On January 30, 2024, the Delaware Court of Chancery rescinded Tesla, Inc. (“Tesla”)’s January 2018 grant to CEO Elon Musk of performance-based stock options with a potential $55.8 billion maximum value and a $2.6 billion grant date fair value (the “Grant”).[1] The lawsuit was filed derivatively against Musk, in his capacity as Tesla’s controlling shareholder and director, and against certain other Tesla directors.

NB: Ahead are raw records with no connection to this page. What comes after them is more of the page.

(* ===== verification/Router.v ===== *)
(** * Workers, executors and the router ([src/worker/worker_manager.cpp],
    [src/network/rpc/executor.h], [src/network/router/router.cpp], [route_table.h])

    The [WorkerManager] owns the workers; a [WorkerExecutor] is a weak reference to one with
    a fallback; the [Router] turns a message into an executor, by the entity route table
    (stateful) or by a hash over the workers of a service type (stateless). *)

From S2P Require Import Prelude RouteTable Worker.

Module Router.

(** ** Worker manager

    Workers are shared objects; [objs] is the store of the ones that are alive. *)
Record manager := mkManager {
  objs : gmap nat Worker.state;
  next_obj : nat;
  main_worker_ : option nat;
  workers : list nat;
}.

Definition manager_init : manager := mkManager ∅ 0 None [].

Definition set_objs (m : gmap nat Worker.state) (wm : manager) : manager :=
  mkManager m (next_obj wm) (main_worker_ wm) (workers wm).

Definition InitMainWorker (wm : manager) : manager :=
  match main_worker_ wm with
  | Some _ => wm
  | None =>
      let id := next_obj wm in
      mkManager (<[id := Worker.OnStart (Worker.Init 0 (Worker.make Worker.MAIN false))]> (objs wm))
        (S id) (Some id) (workers wm)
  end.

(** [CreateWorker] makes the worker; its thread runs [thread_start] later. *)
Definition CreateWorker (logic : bool) (wm : manager) : nat * manager :=
  let id := next_obj wm in
  (id, mkManager (<[id := Worker.make Worker.NORMAL logic]> (objs wm)) (S id) (main_worker_ wm)
         (workers wm ++ [id])).

(** The start of the thread of the worker at position [index - 1]. *)
Definition thread_start (index : Z) (id : nat) (wm : manager) : manager :=
  match objs wm !! id with
  | Some w => set_objs (<[id := Worker.OnStart (Worker.Init index w)]> (objs wm)) wm
  | None => wm
  end.

Definition Size (wm : manager) : Z :=
  Z.of_nat (length (workers wm)) + match main_worker_ wm with Some _ => 1 | None => 0 end.

Definition GetWorker (index : Z) (wm : manager) : option nat :=
  if index =? 0 then main_worker_ wm
  else if Z.of_nat (length (workers wm)) <? index then None
  else workers wm !! Z.to_nat (index - 1).

Definition post_to (p : nat) (handler : option Worker.Task) (id : nat) (wm : manager) : manager :=
  match objs wm !! id with
  | Some w => set_objs (<[id := Worker.Post p handler w]> (objs wm)) wm
  | None => wm
  end.

Definition PostToWorker (p : nat) (index : Z) (handler : option Worker.Task) (wm : manager) : bool * manager :=
  match GetWorker index wm, handler with
  | Some id, Some _ => (true, post_to p handler id wm)
  | _, _ => (false, wm)
  end.

Definition PostToMain (p : nat) (handler : option Worker.Task) (wm : manager) : bool * manager :=
  match main_worker_ wm, handler with
  | Some id, Some _ => (true, post_to p handler id wm)
  | _, _ => (false, wm)
  end.

(** [BroadcastToWorkers]: the main worker is not among them. *)
Definition BroadcastToWorkers (p : nat) (dispatcher : option Worker.Task) (wm : manager) : manager :=
  match dispatcher with
  | None => wm
  | Some _ => foldl (fun wm id => post_to p dispatcher id wm) wm (workers wm)
  end.

(** ** Executor *)

(** [Main()] before there is a main worker is the only one with a [dispatch_] function. *)
Record executor := mkExecutor { worker_ : option nat; dispatch_ : bool; inline_fallback_ : bool }.

Definition empty_executor : executor := mkExecutor None false true.
Definition worker_executor (w : option nat) (inline : bool) : executor := mkExecutor w false inline.

Definition executor_Main (inline : bool) (wm : manager) : executor :=
  match main_worker_ wm with
  | Some id => worker_executor (Some id) inline
  | None => mkExecutor None true inline
  end.

(** [weak_ptr::lock]. *)
Definition lock (w : option nat) (wm : manager) : option (nat * Worker.state) :=
  id ← w; s ← objs wm !! id; Some (id, s).

(** The thread that asks: its [tl_current_worker], and whether it is the main thread. *)
Record thread := mkThread { current : option nat; is_main : bool }.

Definition IsCurrent (e : executor) (th : thread) (wm : manager) : bool :=
  match lock (worker_ e) wm with
  | Some (_, w) =>
      match lock (current th) wm with
      | Some (_, c) => Worker.index c =? Worker.index w
      | None => false
      end
  | None => if dispatch_ e then is_main th else false
  end.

In ruling in favor of the plaintiff, the Court, in a 200-page opinion authored by Chancellor Kathaleen McCormick, determined that the Grant constituted a conflicted-controller transaction on the grounds that Musk had “transaction specific control” of the Grant.[2] This determination was premised on a holistic analysis of “Musk’s influence over managerial decisions, decision makers, and the process,”[3] as well as his ownership of 21.9% of Tesla’s outstanding stock. This triggered the rebuttable presumption that the Grant would be reviewed under the “entire fairness” standard, Delaware’s most onerous standard of review. Under the entire fairness standard, defendants would bear the burden of proof. The burden could have been shifted if the defendants had shown that the Grant was approved by either (1) a well-functioning committee of independent directors, or (2) a fully informed vote of the majority of the minority (“MOM”) stockholders.[4] However, the Court found, in particular, that the independence of the committee was compromised. In addition, the disclosure regarding the Grant in Tesla’s 2018 proxy statement was deficient because the actual and potential conflicts of interest of the Compensation Committee members were not adequately disclosed and material information regarding the process leading to the award of the Grant was omitted. Thus, the Court determined that shareholder approval of the Grant was not fully informed. Consequently, the defendants were required to prove the entire fairness of the Grant.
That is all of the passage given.